Glucocorticoids Rapidly Modulate Ca(V)1.2-Mediated Calcium Signals through Kv2.1 Channel Clusters in Hippocampal Neurons.

The precise regulation of Ca(2+) signals plays a crucial role in the physiological functions of neurons. Here, we investigated the rapid effect of glucocorticoids on Ca(2+) signals in cultured hippocampal neurons from both female and male rats. In cultured hippocampal neurons, glucocorticoids inhibited the spontaneous somatic Ca(2+) spikes generated by Kv2.1-organized Ca(2+) microdomains. Furthermore, glucocorticoids rapidly reduced the cell surface expressions of Kv2.1 and Ca(V)1.2 channels in hippocampal neurons.
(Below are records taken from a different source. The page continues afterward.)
(** [fmt.Sprintf("%s_%d", sender, ref)] *)
Definition key (sender : string) (ref : Z) : string := sender +:+ "_" +:+ pretty ref.

(** The order that [sort.Slice] is given. *)
Definition seq_le (f g : Fragment) : Prop := f_Seq f ≤ f_Seq g.
#[global] Instance seq_le_dec f g : Decision (seq_le f g).
Proof. unfold seq_le. apply _. Defined.

Definition contents (l : list Fragment) : string :=
  foldr (λ f s, f_Content f +:+ s) EmptyString l.

(** [Add] at time [now]: completeness, the whole text, and the cache. *)
Definition Add (sender : string) (concat : ConcatInfo) (content : string) (now : Z) (r : Reassembler)
    : bool * string * Reassembler :=
  if negb (IsConcat concat) then (true, content, r)
  else
    let k := key sender (Ref concat) in
    let fragments := default [] (r !! k) in
    if existsb (λ f, bool_decide (f_Seq f = Seq concat)) fragments then (false, EmptyString, r)
    else
      let fragments :=
        fragments ++ [mkFragment (Ref concat) (Total concat) (Seq concat) content now] in
      let r := <[k := fragments]> r in
      if bool_decide (len fragments ≠ Total concat) then (false, EmptyString, r)
      else (true, contents (merge_sort seq_le fragments), delete k r).

(** The loop of [Cleanup] over the fragments of one message. *)
Definition latest (l : list Fragment) : Z :=
  foldl (λ t f, if bool_decide (f_Time f > t) then f_Time f else t) 0 l.

Definition expired (cutoff : Z) (l : list Fragment) : bool :=
  bool_decide (latest l = 0) || negb (bool_decide (latest l > cutoff)).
In HEK293 cells transfected with Kv2.1 alone, glucocorticoids significantly reduced the surface expression of Kv2.1 with little effect on K(+) currents. In HEK293 cells transfected with Ca(V)1.2 alone, glucocorticoids inhibited Ca(V)1.2 currents but had no effect on the cell surface expression of Ca(V)1.2. Notably, in the presence of wild-type Kv2.1, glucocorticoids caused a decrease in the surface expression of Ca(V)1.2 channels in HEK293 cells. However, this effect was not observed in the presence of nonclustering Kv2.1S586A mutant channels. Live-cell imaging showed that glucocorticoids rapidly decreased Kv2.1 clusters on the plasma membrane. Correspondingly, Western blot results indicated a significant increase in the cytoplasmic level of Kv2.1, suggesting the endocytosis of Kv2.1 clusters. Glucocorticoids rapidly decreased the intracellular cAMP concentration and the phosphorylation level of PKA in hippocampal neurons. The PKA inhibitor H89 mimicked the effect of glucocorticoids on Kv2.1, while the PKA agonist forskolin abrogated the effect. In conclusion, glucocorticoids rapidly suppress Ca(V)1.2-mediated Ca(2+) signals in hippocampal neurons by promoting the endocytosis of Kv2.1 channel clusters through reducing PKA activity.